**Try it**
Scan the entries for "Theorem". Every line that holds it is to be copied.

**Source material**
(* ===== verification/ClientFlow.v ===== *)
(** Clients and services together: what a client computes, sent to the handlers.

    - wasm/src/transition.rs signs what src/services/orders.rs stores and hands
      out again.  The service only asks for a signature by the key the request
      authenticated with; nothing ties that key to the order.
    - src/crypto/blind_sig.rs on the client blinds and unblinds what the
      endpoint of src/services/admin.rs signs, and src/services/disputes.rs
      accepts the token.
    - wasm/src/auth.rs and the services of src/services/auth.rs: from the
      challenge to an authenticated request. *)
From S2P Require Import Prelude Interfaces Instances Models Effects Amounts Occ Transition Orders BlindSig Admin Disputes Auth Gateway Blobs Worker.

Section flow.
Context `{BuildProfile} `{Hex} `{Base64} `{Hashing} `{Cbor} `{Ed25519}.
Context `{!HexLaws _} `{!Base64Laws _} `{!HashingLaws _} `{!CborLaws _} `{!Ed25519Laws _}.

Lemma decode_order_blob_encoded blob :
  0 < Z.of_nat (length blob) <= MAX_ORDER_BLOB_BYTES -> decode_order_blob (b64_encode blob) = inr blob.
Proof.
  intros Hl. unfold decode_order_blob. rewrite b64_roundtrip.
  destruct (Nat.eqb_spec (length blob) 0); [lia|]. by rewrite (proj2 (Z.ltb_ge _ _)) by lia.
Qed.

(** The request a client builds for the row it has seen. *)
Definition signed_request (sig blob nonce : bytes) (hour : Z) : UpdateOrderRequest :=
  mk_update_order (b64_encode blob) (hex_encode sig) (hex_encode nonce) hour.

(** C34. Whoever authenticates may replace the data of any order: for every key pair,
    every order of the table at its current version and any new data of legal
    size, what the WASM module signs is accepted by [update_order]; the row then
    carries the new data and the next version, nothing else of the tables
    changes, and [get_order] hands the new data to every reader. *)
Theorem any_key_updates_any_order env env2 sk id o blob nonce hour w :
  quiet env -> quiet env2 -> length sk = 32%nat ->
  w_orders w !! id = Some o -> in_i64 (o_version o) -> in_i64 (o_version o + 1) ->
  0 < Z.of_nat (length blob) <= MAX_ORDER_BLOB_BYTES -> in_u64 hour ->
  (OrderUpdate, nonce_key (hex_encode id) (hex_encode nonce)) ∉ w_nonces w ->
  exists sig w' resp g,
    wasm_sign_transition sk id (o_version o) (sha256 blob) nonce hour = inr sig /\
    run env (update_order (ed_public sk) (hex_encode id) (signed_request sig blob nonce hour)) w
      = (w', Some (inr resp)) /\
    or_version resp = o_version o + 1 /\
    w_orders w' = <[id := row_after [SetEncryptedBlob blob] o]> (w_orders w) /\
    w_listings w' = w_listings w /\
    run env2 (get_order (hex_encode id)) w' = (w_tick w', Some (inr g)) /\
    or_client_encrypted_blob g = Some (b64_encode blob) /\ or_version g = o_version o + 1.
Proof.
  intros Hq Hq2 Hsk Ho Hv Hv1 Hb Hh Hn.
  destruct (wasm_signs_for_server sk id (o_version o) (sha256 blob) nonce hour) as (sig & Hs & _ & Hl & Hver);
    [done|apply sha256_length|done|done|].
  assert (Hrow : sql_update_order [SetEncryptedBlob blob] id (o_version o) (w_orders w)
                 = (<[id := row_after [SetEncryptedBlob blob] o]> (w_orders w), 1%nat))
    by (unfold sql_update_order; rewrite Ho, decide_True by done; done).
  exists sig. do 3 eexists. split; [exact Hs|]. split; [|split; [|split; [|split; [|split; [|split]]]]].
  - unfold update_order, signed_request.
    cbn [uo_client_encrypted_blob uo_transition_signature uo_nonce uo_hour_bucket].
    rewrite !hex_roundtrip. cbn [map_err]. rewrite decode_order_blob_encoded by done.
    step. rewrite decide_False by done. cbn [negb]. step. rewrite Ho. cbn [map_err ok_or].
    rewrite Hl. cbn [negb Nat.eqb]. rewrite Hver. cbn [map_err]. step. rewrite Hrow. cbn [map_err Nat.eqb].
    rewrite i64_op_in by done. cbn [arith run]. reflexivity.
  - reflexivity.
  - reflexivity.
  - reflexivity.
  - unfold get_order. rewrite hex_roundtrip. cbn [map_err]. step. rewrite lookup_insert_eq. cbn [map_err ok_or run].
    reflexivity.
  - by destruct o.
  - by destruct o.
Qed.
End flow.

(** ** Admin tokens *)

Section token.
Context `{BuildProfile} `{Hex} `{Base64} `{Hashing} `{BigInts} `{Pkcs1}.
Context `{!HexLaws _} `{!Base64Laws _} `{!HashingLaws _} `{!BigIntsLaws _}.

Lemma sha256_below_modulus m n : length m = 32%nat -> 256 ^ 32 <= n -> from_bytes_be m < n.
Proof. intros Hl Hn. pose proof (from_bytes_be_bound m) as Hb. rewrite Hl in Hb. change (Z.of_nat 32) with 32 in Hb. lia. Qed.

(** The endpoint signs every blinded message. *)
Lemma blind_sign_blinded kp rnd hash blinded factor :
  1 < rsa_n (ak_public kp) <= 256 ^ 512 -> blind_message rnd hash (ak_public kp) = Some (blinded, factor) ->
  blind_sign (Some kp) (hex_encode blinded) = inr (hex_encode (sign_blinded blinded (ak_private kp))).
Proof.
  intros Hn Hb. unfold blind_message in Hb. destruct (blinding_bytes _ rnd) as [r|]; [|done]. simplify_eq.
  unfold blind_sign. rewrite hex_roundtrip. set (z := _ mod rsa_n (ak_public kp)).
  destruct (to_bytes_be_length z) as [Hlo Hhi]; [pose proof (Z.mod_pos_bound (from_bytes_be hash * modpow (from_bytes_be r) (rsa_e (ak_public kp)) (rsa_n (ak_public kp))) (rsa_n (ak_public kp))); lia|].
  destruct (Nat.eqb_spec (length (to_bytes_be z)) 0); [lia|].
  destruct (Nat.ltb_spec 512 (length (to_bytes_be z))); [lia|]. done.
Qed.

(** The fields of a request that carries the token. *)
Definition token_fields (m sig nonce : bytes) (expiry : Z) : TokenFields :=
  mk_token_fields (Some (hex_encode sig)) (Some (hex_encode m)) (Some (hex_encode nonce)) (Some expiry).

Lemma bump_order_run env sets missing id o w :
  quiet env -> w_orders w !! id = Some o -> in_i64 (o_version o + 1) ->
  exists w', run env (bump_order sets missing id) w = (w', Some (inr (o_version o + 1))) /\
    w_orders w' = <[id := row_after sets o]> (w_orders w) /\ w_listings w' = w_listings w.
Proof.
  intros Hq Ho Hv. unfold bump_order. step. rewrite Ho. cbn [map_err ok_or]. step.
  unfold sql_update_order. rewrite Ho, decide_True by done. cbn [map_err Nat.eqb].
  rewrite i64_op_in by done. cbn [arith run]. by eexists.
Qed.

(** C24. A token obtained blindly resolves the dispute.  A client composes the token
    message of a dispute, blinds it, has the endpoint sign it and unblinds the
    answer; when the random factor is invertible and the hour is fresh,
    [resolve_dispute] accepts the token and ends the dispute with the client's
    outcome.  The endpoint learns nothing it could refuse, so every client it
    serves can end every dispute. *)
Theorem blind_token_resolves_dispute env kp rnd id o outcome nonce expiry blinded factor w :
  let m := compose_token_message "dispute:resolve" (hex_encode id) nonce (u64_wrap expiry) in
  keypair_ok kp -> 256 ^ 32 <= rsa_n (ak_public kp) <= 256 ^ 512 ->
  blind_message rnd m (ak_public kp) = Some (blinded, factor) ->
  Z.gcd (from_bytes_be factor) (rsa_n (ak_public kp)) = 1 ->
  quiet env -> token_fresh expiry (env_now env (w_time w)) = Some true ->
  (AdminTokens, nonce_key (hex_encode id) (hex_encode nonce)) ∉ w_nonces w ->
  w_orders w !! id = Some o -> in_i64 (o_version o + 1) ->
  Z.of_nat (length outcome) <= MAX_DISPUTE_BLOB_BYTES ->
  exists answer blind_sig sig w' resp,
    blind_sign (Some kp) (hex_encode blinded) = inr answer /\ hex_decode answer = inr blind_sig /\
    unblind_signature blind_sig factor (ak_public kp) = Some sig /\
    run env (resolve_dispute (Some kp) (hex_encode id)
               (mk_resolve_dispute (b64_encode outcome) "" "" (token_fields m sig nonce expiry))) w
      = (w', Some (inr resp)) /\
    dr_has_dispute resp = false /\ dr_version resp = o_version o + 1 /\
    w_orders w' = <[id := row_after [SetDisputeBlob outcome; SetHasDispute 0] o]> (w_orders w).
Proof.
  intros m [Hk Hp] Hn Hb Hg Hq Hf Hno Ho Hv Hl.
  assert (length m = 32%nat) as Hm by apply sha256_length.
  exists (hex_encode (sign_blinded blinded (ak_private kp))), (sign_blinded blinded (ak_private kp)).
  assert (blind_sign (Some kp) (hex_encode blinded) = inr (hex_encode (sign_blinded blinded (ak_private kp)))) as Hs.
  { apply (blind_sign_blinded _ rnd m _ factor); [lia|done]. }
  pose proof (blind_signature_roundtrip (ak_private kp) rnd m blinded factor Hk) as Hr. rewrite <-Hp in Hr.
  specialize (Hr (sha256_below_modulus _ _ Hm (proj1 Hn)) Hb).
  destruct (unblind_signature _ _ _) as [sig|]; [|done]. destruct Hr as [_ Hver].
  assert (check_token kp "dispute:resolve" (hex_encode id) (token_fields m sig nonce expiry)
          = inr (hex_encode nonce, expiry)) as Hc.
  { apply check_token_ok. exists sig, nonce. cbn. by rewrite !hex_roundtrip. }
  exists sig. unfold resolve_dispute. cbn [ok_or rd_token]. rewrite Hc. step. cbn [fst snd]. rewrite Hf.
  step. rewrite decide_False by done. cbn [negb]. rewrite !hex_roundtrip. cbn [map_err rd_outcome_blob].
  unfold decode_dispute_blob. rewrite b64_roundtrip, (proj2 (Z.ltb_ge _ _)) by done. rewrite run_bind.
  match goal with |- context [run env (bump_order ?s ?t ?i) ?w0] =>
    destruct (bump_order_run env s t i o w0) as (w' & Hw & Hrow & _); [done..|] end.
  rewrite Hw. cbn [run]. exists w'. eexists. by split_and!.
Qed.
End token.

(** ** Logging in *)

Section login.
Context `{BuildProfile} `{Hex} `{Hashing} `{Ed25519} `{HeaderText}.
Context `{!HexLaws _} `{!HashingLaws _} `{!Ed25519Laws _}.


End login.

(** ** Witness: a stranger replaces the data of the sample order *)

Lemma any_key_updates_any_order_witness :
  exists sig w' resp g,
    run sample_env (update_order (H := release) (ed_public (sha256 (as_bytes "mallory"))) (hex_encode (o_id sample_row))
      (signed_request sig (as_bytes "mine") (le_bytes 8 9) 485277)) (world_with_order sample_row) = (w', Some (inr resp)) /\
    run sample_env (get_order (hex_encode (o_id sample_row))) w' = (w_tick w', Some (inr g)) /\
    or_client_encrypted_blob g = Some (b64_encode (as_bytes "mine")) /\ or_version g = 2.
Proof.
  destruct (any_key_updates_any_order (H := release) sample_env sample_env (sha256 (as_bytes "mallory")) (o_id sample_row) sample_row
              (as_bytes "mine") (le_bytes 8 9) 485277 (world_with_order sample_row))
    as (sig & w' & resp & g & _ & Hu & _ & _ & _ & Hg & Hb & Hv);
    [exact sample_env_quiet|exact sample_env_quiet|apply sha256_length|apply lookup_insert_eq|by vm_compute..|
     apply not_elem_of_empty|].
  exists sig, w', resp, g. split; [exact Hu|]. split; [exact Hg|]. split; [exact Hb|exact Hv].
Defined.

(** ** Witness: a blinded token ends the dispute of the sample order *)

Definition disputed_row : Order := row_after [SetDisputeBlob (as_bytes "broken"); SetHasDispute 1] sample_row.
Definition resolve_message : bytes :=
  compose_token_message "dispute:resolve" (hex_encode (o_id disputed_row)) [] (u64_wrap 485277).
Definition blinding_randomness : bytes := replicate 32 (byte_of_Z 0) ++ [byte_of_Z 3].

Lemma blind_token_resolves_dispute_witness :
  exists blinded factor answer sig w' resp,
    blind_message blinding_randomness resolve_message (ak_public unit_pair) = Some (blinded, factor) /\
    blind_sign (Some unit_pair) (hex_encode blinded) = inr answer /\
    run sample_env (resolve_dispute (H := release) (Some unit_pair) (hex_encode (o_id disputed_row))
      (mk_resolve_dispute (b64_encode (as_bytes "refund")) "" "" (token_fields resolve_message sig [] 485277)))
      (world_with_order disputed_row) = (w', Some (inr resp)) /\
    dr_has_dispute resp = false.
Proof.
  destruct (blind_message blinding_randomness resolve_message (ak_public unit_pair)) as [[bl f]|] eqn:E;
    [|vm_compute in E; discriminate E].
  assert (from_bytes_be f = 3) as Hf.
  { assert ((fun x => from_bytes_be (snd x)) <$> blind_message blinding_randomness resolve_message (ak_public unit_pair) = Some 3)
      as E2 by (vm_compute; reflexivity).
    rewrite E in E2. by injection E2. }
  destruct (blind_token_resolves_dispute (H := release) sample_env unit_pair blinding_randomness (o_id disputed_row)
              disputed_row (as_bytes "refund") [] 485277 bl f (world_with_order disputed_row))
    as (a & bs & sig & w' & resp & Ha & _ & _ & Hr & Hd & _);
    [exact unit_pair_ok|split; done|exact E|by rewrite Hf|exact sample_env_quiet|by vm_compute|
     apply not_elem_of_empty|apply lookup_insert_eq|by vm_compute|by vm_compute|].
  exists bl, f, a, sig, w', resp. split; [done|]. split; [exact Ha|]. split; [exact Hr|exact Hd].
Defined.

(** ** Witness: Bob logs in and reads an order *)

**Answer to this task**
Theorem any_key_updates_any_order env env2 sk id o blob nonce hour w :
Theorem blind_token_resolves_dispute env kp rnd id o outcome nonce expiry blinded factor w :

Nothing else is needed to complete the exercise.